WHAT YOU WILL DO:
For the word "finds", tally the lines of the data that contain it and give the tally alone.

Stored items:
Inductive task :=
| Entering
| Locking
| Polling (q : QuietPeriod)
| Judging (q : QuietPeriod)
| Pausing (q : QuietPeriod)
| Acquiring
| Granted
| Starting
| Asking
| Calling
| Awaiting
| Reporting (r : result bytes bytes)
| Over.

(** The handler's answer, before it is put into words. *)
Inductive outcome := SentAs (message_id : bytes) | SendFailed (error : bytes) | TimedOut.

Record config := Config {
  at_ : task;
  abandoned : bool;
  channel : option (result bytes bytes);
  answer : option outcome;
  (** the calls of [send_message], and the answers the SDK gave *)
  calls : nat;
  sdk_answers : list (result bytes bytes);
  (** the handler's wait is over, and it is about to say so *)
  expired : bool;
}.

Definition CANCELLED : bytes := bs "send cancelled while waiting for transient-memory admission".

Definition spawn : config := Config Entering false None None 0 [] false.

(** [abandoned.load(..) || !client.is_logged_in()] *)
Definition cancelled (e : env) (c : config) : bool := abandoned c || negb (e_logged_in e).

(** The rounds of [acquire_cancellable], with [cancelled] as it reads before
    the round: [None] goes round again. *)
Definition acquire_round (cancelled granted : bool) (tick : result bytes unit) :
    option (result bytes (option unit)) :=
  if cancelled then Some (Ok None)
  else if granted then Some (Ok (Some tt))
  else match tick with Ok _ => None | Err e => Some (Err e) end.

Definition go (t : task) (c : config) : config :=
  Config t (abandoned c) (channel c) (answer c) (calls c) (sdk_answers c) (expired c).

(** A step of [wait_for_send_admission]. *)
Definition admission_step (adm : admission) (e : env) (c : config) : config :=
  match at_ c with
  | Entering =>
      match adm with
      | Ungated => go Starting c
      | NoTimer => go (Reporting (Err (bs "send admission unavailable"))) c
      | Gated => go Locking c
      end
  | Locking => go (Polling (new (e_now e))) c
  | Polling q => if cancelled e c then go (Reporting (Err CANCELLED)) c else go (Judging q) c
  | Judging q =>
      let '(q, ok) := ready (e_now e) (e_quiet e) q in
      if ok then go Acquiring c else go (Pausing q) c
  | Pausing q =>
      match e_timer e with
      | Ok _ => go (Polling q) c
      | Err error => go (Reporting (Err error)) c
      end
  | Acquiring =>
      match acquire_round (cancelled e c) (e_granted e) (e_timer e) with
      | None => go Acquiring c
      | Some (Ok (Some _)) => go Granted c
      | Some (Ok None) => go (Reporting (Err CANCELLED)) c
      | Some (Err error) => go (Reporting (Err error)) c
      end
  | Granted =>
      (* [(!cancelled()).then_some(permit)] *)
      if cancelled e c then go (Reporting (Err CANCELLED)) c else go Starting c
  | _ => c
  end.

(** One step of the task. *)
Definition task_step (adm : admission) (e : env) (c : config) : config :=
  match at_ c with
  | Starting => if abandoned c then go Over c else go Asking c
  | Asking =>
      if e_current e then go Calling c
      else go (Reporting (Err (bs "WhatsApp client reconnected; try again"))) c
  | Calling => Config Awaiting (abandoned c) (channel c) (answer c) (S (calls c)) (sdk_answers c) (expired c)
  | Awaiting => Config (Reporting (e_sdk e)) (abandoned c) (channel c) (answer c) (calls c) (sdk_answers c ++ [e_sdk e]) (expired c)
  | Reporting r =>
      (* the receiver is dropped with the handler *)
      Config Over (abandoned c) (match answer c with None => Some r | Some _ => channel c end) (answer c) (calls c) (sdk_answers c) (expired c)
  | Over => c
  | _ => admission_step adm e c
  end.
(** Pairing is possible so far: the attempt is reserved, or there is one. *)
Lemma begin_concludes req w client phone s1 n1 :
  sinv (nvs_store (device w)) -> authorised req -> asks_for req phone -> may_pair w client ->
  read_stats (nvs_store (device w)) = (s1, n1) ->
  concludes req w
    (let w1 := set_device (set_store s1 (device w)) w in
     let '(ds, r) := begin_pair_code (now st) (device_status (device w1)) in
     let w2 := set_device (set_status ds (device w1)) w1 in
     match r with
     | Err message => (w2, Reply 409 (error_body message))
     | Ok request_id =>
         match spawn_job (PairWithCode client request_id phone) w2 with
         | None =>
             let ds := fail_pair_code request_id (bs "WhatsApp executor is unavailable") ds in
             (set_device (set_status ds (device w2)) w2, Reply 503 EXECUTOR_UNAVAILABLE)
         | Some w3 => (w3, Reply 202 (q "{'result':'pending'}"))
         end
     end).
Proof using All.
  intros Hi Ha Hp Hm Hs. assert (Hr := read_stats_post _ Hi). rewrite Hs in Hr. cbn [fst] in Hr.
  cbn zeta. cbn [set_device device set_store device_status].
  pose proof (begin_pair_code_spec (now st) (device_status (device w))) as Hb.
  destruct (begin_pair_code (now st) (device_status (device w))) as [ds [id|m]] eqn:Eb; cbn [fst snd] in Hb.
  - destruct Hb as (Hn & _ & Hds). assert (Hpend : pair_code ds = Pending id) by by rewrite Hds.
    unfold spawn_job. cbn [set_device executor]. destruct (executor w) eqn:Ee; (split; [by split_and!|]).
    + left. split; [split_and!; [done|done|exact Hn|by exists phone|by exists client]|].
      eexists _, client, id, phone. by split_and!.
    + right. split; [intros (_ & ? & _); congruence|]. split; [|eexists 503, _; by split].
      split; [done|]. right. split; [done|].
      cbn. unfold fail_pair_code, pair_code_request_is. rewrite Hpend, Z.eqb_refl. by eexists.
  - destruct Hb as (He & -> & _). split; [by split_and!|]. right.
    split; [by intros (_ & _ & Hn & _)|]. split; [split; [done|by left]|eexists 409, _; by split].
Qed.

--

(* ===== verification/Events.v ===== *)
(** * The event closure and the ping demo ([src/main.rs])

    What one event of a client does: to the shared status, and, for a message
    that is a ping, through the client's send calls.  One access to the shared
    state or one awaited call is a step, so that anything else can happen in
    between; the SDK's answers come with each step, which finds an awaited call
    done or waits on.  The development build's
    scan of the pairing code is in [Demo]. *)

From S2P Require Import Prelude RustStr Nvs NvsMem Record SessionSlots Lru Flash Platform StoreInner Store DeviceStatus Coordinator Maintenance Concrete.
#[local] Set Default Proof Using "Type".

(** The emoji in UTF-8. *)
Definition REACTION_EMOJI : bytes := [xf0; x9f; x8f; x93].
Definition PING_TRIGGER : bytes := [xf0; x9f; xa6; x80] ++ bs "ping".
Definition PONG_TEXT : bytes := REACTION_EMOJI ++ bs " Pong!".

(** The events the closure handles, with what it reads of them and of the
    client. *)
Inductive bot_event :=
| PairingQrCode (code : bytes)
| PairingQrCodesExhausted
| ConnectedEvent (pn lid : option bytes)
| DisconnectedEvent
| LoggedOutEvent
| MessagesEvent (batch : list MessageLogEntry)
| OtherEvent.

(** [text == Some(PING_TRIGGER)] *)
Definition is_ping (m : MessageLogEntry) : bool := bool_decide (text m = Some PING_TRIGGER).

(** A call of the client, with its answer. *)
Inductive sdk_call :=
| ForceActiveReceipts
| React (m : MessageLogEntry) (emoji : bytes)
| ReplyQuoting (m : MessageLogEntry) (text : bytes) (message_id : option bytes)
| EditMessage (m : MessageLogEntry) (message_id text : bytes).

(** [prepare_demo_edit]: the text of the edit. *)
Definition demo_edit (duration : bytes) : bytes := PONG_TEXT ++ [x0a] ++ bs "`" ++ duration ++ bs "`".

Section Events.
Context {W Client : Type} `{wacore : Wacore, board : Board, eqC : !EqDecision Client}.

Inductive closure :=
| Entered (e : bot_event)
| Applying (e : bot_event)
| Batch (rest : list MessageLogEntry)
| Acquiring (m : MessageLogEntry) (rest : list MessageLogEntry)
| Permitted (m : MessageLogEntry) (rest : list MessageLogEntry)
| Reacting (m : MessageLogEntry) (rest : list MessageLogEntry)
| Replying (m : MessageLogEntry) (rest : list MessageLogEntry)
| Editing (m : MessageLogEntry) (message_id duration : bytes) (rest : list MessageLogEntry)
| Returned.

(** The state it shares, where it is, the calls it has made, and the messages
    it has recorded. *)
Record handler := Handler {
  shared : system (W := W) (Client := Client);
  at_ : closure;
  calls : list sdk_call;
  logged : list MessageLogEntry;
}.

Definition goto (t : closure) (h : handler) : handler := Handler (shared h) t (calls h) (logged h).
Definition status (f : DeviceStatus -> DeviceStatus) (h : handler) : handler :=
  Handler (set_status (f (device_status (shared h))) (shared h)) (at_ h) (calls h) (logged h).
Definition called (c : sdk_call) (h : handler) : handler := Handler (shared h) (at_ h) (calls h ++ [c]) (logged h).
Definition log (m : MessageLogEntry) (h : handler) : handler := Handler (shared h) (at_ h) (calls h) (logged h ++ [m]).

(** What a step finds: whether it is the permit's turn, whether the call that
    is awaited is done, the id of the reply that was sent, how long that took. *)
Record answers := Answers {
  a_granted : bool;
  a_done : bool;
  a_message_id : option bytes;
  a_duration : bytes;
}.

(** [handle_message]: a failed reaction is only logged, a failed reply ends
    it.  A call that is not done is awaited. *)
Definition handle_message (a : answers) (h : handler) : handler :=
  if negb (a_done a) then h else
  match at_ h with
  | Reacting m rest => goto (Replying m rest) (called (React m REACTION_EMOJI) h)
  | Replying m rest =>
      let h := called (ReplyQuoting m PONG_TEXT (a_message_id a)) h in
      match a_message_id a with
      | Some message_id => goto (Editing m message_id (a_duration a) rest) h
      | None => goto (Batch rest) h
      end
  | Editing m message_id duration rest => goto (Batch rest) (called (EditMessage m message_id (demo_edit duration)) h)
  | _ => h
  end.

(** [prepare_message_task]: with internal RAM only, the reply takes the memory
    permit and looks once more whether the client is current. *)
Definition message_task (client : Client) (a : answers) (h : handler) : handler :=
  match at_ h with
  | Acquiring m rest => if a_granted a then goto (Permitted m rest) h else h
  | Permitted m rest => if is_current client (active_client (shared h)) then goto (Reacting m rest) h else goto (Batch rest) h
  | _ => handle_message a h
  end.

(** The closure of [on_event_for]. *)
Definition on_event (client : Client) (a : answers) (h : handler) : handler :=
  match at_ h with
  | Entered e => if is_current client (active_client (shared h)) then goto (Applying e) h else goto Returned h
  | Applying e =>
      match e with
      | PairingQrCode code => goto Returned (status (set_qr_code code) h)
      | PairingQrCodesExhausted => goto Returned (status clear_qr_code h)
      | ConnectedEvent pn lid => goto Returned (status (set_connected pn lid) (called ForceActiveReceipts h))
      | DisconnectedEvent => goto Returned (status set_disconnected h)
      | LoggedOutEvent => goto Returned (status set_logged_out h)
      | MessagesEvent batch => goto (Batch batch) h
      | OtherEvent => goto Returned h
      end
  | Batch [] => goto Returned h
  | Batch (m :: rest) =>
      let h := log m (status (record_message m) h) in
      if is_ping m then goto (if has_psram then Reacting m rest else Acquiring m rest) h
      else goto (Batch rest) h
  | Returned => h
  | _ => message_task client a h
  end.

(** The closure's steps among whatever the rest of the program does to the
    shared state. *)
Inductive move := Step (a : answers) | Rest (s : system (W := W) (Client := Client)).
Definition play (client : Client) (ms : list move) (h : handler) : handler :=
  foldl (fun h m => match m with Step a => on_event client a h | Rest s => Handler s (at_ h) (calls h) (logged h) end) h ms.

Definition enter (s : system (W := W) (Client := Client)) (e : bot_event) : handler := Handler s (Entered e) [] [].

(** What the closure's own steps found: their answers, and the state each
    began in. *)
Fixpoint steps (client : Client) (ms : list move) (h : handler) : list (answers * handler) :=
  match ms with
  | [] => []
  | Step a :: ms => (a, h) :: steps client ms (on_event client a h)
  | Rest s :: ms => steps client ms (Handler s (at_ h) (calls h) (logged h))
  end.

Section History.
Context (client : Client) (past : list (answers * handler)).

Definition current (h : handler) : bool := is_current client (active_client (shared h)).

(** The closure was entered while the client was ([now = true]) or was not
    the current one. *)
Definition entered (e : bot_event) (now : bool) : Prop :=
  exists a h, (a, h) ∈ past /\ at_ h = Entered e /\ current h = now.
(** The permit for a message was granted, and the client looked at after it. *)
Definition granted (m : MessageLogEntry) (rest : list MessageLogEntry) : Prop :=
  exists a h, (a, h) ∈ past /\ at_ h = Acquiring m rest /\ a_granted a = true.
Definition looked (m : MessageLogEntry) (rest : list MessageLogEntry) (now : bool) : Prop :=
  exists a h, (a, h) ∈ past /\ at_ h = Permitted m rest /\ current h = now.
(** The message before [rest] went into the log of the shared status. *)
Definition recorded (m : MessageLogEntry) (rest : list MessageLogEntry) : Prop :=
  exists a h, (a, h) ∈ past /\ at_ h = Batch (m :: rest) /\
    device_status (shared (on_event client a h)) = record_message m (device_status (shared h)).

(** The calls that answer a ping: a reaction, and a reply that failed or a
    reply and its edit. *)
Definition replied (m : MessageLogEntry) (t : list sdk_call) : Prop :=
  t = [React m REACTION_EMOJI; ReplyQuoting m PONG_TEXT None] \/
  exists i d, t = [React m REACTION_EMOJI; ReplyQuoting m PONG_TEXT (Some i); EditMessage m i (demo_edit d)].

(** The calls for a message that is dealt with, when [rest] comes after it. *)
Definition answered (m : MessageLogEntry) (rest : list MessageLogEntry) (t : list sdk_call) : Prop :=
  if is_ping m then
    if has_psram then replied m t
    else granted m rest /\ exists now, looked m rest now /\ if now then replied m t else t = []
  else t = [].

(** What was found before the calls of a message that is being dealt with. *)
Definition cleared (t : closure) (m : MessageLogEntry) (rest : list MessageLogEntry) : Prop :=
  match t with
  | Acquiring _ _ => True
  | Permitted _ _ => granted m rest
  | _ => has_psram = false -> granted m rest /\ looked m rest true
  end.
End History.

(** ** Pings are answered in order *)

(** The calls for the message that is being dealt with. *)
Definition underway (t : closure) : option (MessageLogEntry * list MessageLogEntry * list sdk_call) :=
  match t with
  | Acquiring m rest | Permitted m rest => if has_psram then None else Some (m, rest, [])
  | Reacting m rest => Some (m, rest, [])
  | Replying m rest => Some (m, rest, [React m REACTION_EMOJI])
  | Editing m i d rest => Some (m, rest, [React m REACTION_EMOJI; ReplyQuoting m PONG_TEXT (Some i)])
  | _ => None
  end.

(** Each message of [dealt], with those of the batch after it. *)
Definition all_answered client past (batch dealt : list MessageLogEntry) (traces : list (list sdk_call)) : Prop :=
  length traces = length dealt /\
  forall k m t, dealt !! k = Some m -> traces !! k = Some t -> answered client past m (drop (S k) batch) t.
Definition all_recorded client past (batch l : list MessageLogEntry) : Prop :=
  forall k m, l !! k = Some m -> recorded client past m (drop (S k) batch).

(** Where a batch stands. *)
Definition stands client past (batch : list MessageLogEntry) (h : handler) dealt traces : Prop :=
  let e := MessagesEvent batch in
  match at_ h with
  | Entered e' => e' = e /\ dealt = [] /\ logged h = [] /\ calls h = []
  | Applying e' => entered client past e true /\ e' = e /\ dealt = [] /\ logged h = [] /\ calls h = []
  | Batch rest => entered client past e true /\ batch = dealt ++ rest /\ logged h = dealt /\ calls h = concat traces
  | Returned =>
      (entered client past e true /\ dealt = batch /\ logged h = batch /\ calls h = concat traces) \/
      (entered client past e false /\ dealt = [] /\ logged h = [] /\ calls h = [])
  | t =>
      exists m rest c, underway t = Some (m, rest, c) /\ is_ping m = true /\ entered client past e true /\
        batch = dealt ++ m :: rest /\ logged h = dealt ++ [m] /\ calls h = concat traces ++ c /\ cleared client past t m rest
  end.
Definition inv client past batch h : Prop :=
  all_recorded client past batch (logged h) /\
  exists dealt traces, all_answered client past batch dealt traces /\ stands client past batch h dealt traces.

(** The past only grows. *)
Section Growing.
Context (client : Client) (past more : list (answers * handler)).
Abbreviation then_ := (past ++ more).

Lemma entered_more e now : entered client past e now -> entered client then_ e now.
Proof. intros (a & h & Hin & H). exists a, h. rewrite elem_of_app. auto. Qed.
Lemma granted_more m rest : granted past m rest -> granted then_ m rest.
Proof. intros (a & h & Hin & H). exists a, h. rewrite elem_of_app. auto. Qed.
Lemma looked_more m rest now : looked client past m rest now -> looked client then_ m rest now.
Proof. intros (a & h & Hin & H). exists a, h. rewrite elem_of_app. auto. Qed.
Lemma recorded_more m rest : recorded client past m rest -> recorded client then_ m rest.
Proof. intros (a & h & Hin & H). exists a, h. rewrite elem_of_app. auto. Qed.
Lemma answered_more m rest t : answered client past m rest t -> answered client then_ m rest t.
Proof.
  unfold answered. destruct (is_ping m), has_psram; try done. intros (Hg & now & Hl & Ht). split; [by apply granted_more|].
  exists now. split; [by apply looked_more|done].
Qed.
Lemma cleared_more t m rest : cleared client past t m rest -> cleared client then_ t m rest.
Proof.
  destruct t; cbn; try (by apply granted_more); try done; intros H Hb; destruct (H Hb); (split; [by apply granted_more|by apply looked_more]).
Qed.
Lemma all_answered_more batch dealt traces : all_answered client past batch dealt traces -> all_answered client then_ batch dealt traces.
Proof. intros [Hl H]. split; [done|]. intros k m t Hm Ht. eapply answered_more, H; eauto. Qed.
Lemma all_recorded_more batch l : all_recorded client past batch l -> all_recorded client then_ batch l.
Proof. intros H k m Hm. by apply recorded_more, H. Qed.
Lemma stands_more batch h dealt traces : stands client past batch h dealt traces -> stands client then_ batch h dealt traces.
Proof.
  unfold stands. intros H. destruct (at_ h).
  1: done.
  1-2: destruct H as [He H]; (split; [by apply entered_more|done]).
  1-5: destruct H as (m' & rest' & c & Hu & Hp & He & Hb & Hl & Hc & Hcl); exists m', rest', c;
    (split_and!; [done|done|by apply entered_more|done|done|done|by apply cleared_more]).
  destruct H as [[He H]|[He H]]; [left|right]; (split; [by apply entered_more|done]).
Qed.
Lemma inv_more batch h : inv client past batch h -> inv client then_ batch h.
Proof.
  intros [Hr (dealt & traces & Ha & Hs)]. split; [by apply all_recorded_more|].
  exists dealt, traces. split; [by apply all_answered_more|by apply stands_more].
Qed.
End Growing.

YOUR RESPONSE:
2